*WHAT IS NEEDED*
For the entries that follow, restate word for word the line containing "(forall b, translate", the line containing "exists l, log", and every line that lies between them.

____________

(** C38: the programs between a line and a terminal, a FIFO or a log.  siob_interactive.py
    shows all that comes over the line and sends all that is typed, with Return for line
    feed, however it is cut into readings, until Ctrl-] and q; only what was typed in
    one reading with these two is not sent, and Ctrl-] with any other key is sent as it is.
    siob_daemon.py sends, in the order of its readings, an ACK for each ENQ of the machine
    and each command of the FIFO as it is, and logs what came without the ENQs; what it
    leaves out when it is ended are answers to its last reading.  sio_b_driver.py logs all
    that comes, and sends its answer once, as soon as the text it waits for (up to 3841
    bytes of it) has come, however that is cut into readings, and else never. *)
Theorem consoles_pass_everything_on :
  ((forall e a b, translate e (a ++ b) = let '(o, e1, q) := translate e a in if q then (o, e1, true) else let '(o2, e2, q2) := translate e1 b in (o ++ o2, e2, q2)) /\
   (forall d, ESC ∉ d -> translate false d = (map (fun b => if b =? 10 then 13 else b) d, false, false)) /\
   (forall b, translate false [ESC; b] = if (b =? 113) || (b =? 81) then ([], false, true) else ([ESC; b], false, false))) /\
  (forall G (W : Wires G) turns g, let '(r, t) := interactive_main turns (Desk g []) in (forall c, r = Ret c -> c = 0) /\ left_off (log t)) /\
  (forall G (W : Wires G) turns port_name g, let '(r, t) := daemon_main turns port_name (Desk g []) in
    exists l, log t = l ++ [Shown (chars "[siob] daemon stopping" ++ [10])] /\ broken_off (chars "[siob] daemon started on " ++ port_name ++ chars " @ 38400" ++ [10]) l) /\
  (forall G (W : Wires G) turns trigger inject g, (forall g b g', w_recv Con g = (Ret b, g') -> zlength b <= 256) -> zlength trigger <= 3841 ->
    let '(r, t) := driver_main turns trigger inject (Desk g []) in
    (forall c, r = Ret c -> c = 0) /\ shown (log t) = got Con (log t) /\
    sends Con (log t) = if negb (bool_decide (trigger = [])) && contains trigger (got Con (log t)) then [inject] else []).
Proof.
  split; [split_and!; [intros e a; apply translate_app| |by intros b; cbn; destruct (_ || _)]|split_and!].
  - intros d. induction d as [|b d IH]; [done|]. intros [Hb Hd]%not_elem_of_cons. cbn [translate map]. rewrite (proj2 (Z.eqb_neq b ESC)), IH by (done || congruence). done.
  - intros G W turns g. unfold interactive_main.
    assert (Hd : acts (joined false) (interact turns false;; mret 0) (fun c l => c = 0 /\ left_off l) left_off).
    { eapply acts_bind; [apply acts_interact|]. intros ?; cbv beta. by apply acts_ret. }
    specialize (Hd (Desk g []) (conj eq_refl eq_refl)). destruct ((interact turns false;; mret 0) (Desk g [])) as [[c|e] t]; [|done]. destruct Hd as [-> Hd]. split; [by intros c [= <-]|done].
  - intros G W turns port_name g. unfold daemon_main. set (start := chars "[siob] daemon started on " ++ _). unfold note, modify, mbind, stM_bind. cbn [wires log app].
    assert (Hd : acts (passed start) (catch is_interrupt (daemon_loop turns) (fun _ => mret tt)) (fun _ => broken_off start) (broken_off start)).
    { apply (acts_catch _ _ _ _ _ _ (broken_off start)); [apply acts_daemon|intros _; by apply acts_ret|done]. }
    specialize (Hd (Desk g [Shown start])). destruct (catch _ _ _ _) as [r t]. exists (log t). split; [done|]. assert (Hp : passed start [Shown start]) by (split; [done|unfold shown; cbn [omap list_omap concat]; by rewrite !app_nil_r]).
    specialize (Hd Hp). by destruct r.
  - intros G W turns trigger inject g Hshort Ht. unfold driver_main.
    assert (Hd : acts (watching trigger inject [] (negb (bool_decide (trigger = [])))) (drive turns trigger inject [] (negb (bool_decide (trigger = [])));; mret 0) (fun c l => c = 0 /\ watched trigger inject l) (watched trigger inject)).
    { eapply acts_bind; [by apply acts_drive|]. intros ?; cbv beta. by apply acts_ret. }
    assert (Hw : watching trigger inject [] (negb (bool_decide (trigger = []))) []).
    { destruct trigger as [|c trigger]; [done|]. split; [done|]. split; [done|]. cbn [got gots]. by rewrite bool_decide_eq_false_2. }
    specialize (Hd (Desk g []) Hw). destruct ((drive _ _ _ _ _;; mret 0) (Desk g [])) as [[c|e] t].
    + destruct Hd as [-> [H1 H2]]. split; [by intros c [= <-]|]. done.
    + destruct Hd as [H1 H2]. done.
Qed.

____________

*OUTPUT BELOW*
   (forall b, translate false [ESC; b] = if (b =? 113) || (b =? 81) then ([], false, true) else ([ESC; b], false, false))) /\
  (forall G (W : Wires G) turns g, let '(r, t) := interactive_main turns (Desk g []) in (forall c, r = Ret c -> c = 0) /\ left_off (log t)) /\
  (forall G (W : Wires G) turns port_name g, let '(r, t) := daemon_main turns port_name (Desk g []) in
    exists l, log t = l ++ [Shown (chars "[siob] daemon stopping" ++ [10])] /\ broken_off (chars "[siob] daemon started on " ++ port_name ++ chars " @ 38400" ++ [10]) l) /\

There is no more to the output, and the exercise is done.